Excerpts from a dataset
========

Lemma pres_modify f : (forall m, P m -> P (f m)) -> preserves P (modify f).
Proof. intros Hf m H. apply Hf, H. Qed.
End Preserves.

(** Unfolds one function of the model, callers before callees. *)
Ltac unfold_model :=
  first
    [ progress unfold step
    | progress unfold handle
    | progress unfold commitEffects
    | progress unfold unmount
    | progress unfold runEffects
    | progress unfold cleanupEffects
    | progress unfold removeEventListeners
    | progress unfold addEventListener
    | progress unfold dispatch
    | progress unfold startExam
    | progress unfold startSecureSetup
    | progress unfold trySecureSetup
    | progress unfold setupCamera
    | progress unfold setupScreenShare
    | progress unfold enterFullscreen
    | progress unfold heartbeat
    | progress unfold updateBatteryStatus
    | progress unfold handleOffline
    | progress unfold handleOnline
    | progress unfold handleMouseLeave
    | progress unfold handleContextMenu
    | progress unfold handleKeyDown
    | progress unfold handleBlur
    | progress unfold handleVisibilityChange
    | progress unfold handleFullscreenChange
    | progress unfold addViolation
    | progress unfold handleSecurityTermination
    | progress unfold cleanupSecureMode
    | progress unfold clearInterval
    | progress unfold stopTracks
    | progress unfold emit
    | progress unfold setCurrentStep
    | progress unfold setIsSecureMode
    | progress unfold setCameraStream
    | progress unfold setScreenStream
    | progress unfold setViolations
    | progress unfold setSystemChecks
    | progress unfold setExamStartTime
    | progress unfold setIsLoading
    | progress unfold setAgreementAccepted
    | progress unfold setState ].

(** Closes [P m -> P (f m)] when the update [f] does not touch what [P]
    reads, or sets it to what [P] asks. *)
Ltac frame_leaf :=
  intros [[? ? ? ? ? [] ? ? ?] [] ? ? ? ? ? ? ? ? ?] ?;
  first [assumption | reflexivity].

(** Walks through the code of a computation: [known] is tried first on
    every piece, [leaf] closes the primitive updates. *)
Ltac pres_walk known leaf :=
  repeat (cbv beta iota zeta;
    lazymatch goal with
    | |- preserves _ ?c =>
        first
          [ known
          | lazymatch c with
            | ret _ => apply pres_ret
            | gets _ => apply pres_gets
            | bind _ _ => apply pres_bind; [|intro]
            | when _ _ => apply pres_when
            | forEach _ _ => apply pres_forEach; intro
            | modify _ => apply pres_modify; solve [leaf]
            | match ?x with _ => _ end => destruct x
            | _ => unfold_model
            end ]
    end).

Ltac pres_frame := pres_walk ltac:(fail) ltac:(frame_leaf).

(** What the code leaves alone. *)

Lemma commit_keeps_step x b :
  preserves (fun m => currentStep (st m) = x) (commitEffects b).
Proof. pres_frame. Qed.

Lemma cleanup_keeps_checks x c :
  preserves (fun m => systemChecks (st m) = x) (cleanupSecureMode c).
Proof. pres_frame. Qed.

========

- **What this task involves**: Report only the number of lines in the records that include the word "code".

- **Written reply**: 2